## Exercise
Read the entries below and pull out each line with the string "Returned".

### Data shown ###

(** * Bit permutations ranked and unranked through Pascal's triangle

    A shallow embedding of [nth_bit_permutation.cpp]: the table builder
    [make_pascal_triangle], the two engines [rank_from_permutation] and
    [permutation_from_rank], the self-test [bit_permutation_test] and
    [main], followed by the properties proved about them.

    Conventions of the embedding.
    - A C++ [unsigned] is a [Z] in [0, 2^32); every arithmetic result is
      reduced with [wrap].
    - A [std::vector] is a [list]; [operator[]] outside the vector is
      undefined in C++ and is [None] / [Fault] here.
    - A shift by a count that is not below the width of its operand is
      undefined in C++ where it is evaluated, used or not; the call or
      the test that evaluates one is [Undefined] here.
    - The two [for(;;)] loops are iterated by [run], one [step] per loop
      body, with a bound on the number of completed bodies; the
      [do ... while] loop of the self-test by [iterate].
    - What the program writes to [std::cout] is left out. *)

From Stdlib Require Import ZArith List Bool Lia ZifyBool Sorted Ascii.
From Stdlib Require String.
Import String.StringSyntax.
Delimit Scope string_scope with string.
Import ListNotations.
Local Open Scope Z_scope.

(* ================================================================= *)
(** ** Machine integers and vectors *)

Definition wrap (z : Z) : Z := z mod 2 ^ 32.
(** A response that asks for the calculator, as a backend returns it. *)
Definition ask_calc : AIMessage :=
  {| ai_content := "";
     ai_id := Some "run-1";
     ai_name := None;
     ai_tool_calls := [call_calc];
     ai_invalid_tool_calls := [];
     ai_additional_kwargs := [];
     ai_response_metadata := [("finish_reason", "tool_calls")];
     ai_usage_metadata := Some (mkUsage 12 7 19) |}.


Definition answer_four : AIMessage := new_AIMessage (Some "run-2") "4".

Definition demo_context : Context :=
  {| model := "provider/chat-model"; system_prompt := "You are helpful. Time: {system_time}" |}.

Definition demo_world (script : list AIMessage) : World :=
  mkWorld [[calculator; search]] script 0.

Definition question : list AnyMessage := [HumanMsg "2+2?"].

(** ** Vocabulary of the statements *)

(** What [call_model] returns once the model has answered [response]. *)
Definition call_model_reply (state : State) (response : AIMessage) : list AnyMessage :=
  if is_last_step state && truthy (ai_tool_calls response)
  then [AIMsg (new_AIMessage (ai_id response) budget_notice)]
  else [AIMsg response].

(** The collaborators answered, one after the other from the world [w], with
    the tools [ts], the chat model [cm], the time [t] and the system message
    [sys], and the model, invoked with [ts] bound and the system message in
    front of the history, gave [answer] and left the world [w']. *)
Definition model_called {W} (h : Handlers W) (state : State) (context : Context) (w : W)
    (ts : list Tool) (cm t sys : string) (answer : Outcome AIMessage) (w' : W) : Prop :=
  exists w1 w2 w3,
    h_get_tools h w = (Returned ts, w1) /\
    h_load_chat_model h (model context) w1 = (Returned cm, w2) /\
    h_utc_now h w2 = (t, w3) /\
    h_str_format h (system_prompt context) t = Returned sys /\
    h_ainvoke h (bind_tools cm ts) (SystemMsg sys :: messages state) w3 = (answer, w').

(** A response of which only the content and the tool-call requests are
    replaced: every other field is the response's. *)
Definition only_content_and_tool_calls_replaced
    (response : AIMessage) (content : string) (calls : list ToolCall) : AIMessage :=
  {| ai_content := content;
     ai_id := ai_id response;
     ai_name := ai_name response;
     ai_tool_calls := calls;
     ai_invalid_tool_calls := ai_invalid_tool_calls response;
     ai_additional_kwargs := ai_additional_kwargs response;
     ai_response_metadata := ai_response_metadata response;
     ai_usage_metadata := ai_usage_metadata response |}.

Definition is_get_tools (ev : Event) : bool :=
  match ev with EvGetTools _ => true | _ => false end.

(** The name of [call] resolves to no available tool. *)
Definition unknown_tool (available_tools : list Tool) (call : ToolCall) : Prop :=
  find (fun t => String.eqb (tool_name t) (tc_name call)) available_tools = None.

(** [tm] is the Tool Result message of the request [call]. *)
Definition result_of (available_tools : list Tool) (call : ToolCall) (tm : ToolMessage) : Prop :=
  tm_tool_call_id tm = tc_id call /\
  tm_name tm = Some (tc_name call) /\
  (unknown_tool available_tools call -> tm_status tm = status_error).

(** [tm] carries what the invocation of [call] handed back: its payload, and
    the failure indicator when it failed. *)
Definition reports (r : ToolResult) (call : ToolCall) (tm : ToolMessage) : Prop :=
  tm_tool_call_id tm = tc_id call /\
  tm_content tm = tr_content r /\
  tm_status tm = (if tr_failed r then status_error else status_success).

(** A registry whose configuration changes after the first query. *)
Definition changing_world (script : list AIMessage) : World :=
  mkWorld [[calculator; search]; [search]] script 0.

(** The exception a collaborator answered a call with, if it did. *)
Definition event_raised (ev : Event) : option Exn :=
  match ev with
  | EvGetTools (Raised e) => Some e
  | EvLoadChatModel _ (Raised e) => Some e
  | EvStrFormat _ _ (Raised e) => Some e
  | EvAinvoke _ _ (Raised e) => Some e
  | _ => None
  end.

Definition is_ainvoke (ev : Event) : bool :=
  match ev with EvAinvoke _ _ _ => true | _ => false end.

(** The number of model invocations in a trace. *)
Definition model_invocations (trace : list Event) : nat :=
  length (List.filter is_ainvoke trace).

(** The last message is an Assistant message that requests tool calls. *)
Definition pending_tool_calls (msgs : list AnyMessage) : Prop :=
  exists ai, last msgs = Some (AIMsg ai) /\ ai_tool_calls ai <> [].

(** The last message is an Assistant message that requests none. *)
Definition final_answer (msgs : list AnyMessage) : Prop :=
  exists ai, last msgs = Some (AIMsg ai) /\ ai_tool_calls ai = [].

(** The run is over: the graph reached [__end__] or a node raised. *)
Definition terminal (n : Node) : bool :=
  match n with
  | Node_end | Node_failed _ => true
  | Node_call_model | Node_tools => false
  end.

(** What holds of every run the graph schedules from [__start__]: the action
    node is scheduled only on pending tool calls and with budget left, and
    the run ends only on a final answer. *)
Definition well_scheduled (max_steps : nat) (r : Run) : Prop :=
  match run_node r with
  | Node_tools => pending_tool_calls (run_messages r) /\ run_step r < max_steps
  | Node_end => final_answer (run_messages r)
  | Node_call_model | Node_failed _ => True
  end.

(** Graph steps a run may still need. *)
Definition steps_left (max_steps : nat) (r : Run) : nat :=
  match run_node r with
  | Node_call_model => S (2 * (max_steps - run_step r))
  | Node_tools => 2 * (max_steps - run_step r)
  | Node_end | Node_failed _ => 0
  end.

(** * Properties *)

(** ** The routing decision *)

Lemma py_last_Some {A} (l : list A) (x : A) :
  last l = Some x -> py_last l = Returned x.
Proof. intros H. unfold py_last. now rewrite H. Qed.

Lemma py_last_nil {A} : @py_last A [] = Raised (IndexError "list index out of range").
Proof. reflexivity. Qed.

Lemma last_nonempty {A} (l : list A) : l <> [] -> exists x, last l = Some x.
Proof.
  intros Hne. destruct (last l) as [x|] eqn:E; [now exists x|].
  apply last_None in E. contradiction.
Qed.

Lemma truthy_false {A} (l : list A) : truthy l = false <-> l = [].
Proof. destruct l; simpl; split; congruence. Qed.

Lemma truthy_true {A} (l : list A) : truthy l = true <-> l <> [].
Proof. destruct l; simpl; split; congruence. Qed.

###

## Finished exercise
    h_get_tools h w = (Returned ts, w1) /\
    h_load_chat_model h (model context) w1 = (Returned cm, w2) /\
    h_str_format h (system_prompt context) t = Returned sys /\
  last l = Some x -> py_last l = Returned x.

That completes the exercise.